## Work request
First find the line with "then Some (tt, setHeap" in the entries below, then set down exactly every line through the line with "Definition findScopeShallowly (scope", that line included.

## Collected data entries
+ + + + +
(** * angel-lsp: scope tables, hoisting, parser cursor, analysis scheduler

    A shallow embedding of the parts of the AngelScript language server that
    its specification makes claims about, followed by the theorems that
    settle those claims.

    Conventions of the embedding.
    - A JavaScript [Map] is an association list in insertion order
      ([JsMap]): [set] on a present key replaces the value in place, on an
      absent key it appends.
    - Objects that the code mutates and shares (scopes, symbols) live in a
      heap, a [list] indexed by reference; allocation appends.
    - Module-level mutable variables (the diagnostic sink, the anonymous
      identifier counter) are fields of an explicit world record.
    - Loops whose termination depends on the data carry a fuel argument and
      return [None] when it runs out; totality is proved separately. *)

From Stdlib Require Import ZArith Lia.
From stdpp Require Import base option list strings pretty gmap.

Open Scope string_scope.
Open Scope list_scope.
Open Scope nat_scope.

Set Warnings "-register-all".

(** ** JavaScript [Map] with string keys *)

Module JsMap.

Definition t (V : Type) : Type := list (string * V).

Fixpoint get {V} (m : t V) (k : string) : option V :=
  match m with
  | [] => None
  | (k', v) :: m' => if String.eqb k' k then Some v else get m' k
  end.

Fixpoint set {V} (m : t V) (k : string) (v : V) : t V :=
  match m with
  | [] => [(k, v)]
  | (k', v') :: m' =>
      if String.eqb k' k then (k, v) :: m' else (k', v') :: set m' k v
  end.

Definition keys {V} (m : t V) : list string := map fst m.
Definition values {V} (m : t V) : list V := map snd m.

End JsMap.

(** ** src/server/src/compile/symbolScopes.ts *)

Module SymbolScopes.

Inductive NodeName :=
| NodeNamespace | NodeEnum | NodeClass | NodeInterface | NodeFunc | NodeOther.

Inductive SymbolKind := KindType | KindVariable | KindFunction.

Record Location := mkLocation {
  path : string;
  startLine : nat; startChar : nat;
  endLine : nat; endChar : nat }.

Record ParsedToken := mkToken { text : string; location : Location }.

(** An AST node that owns a scope.  Nodes are objects; [nodeRef] is the
    object identity that [===] and [!==] compare. *)
Record SymbolOwnerNode := mkNode {
  nodeRef : nat;
  nodeName : NodeName;
  identifier : ParsedToken }.

Record SymbolObject := mkSymbol {
  symbolKind : SymbolKind;
  declaredPlace : ParsedToken }.

Abbreviation Ref := nat (only parsing).

Record SymbolScope := mkScope {
  ownerNode : option SymbolOwnerNode;
  parentScope : option Ref;
  key : string;
  childScopes : JsMap.t Ref;
  symbolMap : JsMap.t SymbolObject }.

Record Diagnostic := mkDiag { diagLocation : Location; diagMessage : string }.

(** The mutable world of the module: the scope objects, the diagnostic sink
    [diagnostic] and the counter [s_uniqueIdentifier]. *)
Record World := mkWorld {
  heap : list SymbolScope;
  diagnostics : list Diagnostic;
  s_uniqueIdentifier : Z }.

Definition setHeap (h : list SymbolScope) (w : World) : World :=
  mkWorld h (diagnostics w) (s_uniqueIdentifier w).

(** [ownerNode !== found.ownerNode]: reference comparison of two possibly
    undefined nodes. *)
Definition sameNode (a b : option SymbolOwnerNode) : bool :=
  match a, b with
  | None, None => true
  | Some x, Some y => Nat.eqb (nodeRef x) (nodeRef y)
  | _, _ => false
  end.

Definition isDefined {A} (o : option A) : bool :=
  match o with Some _ => true | None => false end.

(** State-and-failure monad over the world.  [None] is a dangling reference
    or exhausted fuel; neither happens on a well-formed heap. *)
Definition M (A : Type) : Type := World -> option (A * World).

Definition ret {A} (a : A) : M A := fun w => Some (a, w).
Definition bind {A B} (m : M A) (k : A -> M B) : M B :=
  fun w => match m w with Some (a, w') => k a w' | None => None end.
Definition fail {A} : M A := fun _ => None.

Declare Scope scope_monad.
Delimit Scope scope_monad with sm.
Notation "'let*' x ':=' m 'in' k" := (bind m (fun x => k))
  (at level 10, x pattern, m at level 100, k at level 200, only parsing) : scope_monad.
Notation "m ';;' k" := (bind m (fun _ => k))
  (at level 100, k at level 200, right associativity) : scope_monad.
Open Scope scope_monad.

Definition readScope (r : Ref) : M SymbolScope :=
  fun w => match heap w !! r with Some s => Some (s, w) | None => None end.

Definition writeScope (r : Ref) (s : SymbolScope) : M unit :=
  fun w => if decide (r < length (heap w))
           then Some (tt, setHeap (<[r := s]> (heap w)) w) else None.

Definition alloc (s : SymbolScope) : M Ref :=
  fun w => Some (length (heap w), setHeap (heap w ++ [s]) w).

Definition addError (loc : Location) (msg : string) : M unit :=
  fun w => Some (tt, mkWorld (heap w) (diagnostics w ++ [mkDiag loc msg])
                             (s_uniqueIdentifier w)).

Fixpoint forEach {A} (l : list A) (body : A -> M unit) : M unit :=
  match l with
  | [] => ret tt
  | x :: l' => body x;; forEach l' body
  end.

(** [findScopeShallowly] *)
Definition findScopeShallowly (scope : Ref) (identifier : string) : M (option Ref) :=
  let* s := readScope scope in
  ret (JsMap.get (childScopes s) identifier).

(** [createSymbolScope]: a fresh object with empty maps. *)
Definition createSymbolScope
    (ownerNode : option SymbolOwnerNode) (parentScope : option Ref) (key : string) : M Ref :=
  alloc (mkScope ownerNode parentScope key [] []).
+ + + + +
## Response to this exercise
           then Some (tt, setHeap (<[r := s]> (heap w)) w) else None.

Definition alloc (s : SymbolScope) : M Ref :=
  fun w => Some (length (heap w), setHeap (heap w ++ [s]) w).

Definition addError (loc : Location) (msg : string) : M unit :=
  fun w => Some (tt, mkWorld (heap w) (diagnostics w ++ [mkDiag loc msg])
                             (s_uniqueIdentifier w)).

Fixpoint forEach {A} (l : list A) (body : A -> M unit) : M unit :=
  match l with
  | [] => ret tt
  | x :: l' => body x;; forEach l' body
  end.

(** [findScopeShallowly] *)
Definition findScopeShallowly (scope : Ref) (identifier : string) : M (option Ref) :=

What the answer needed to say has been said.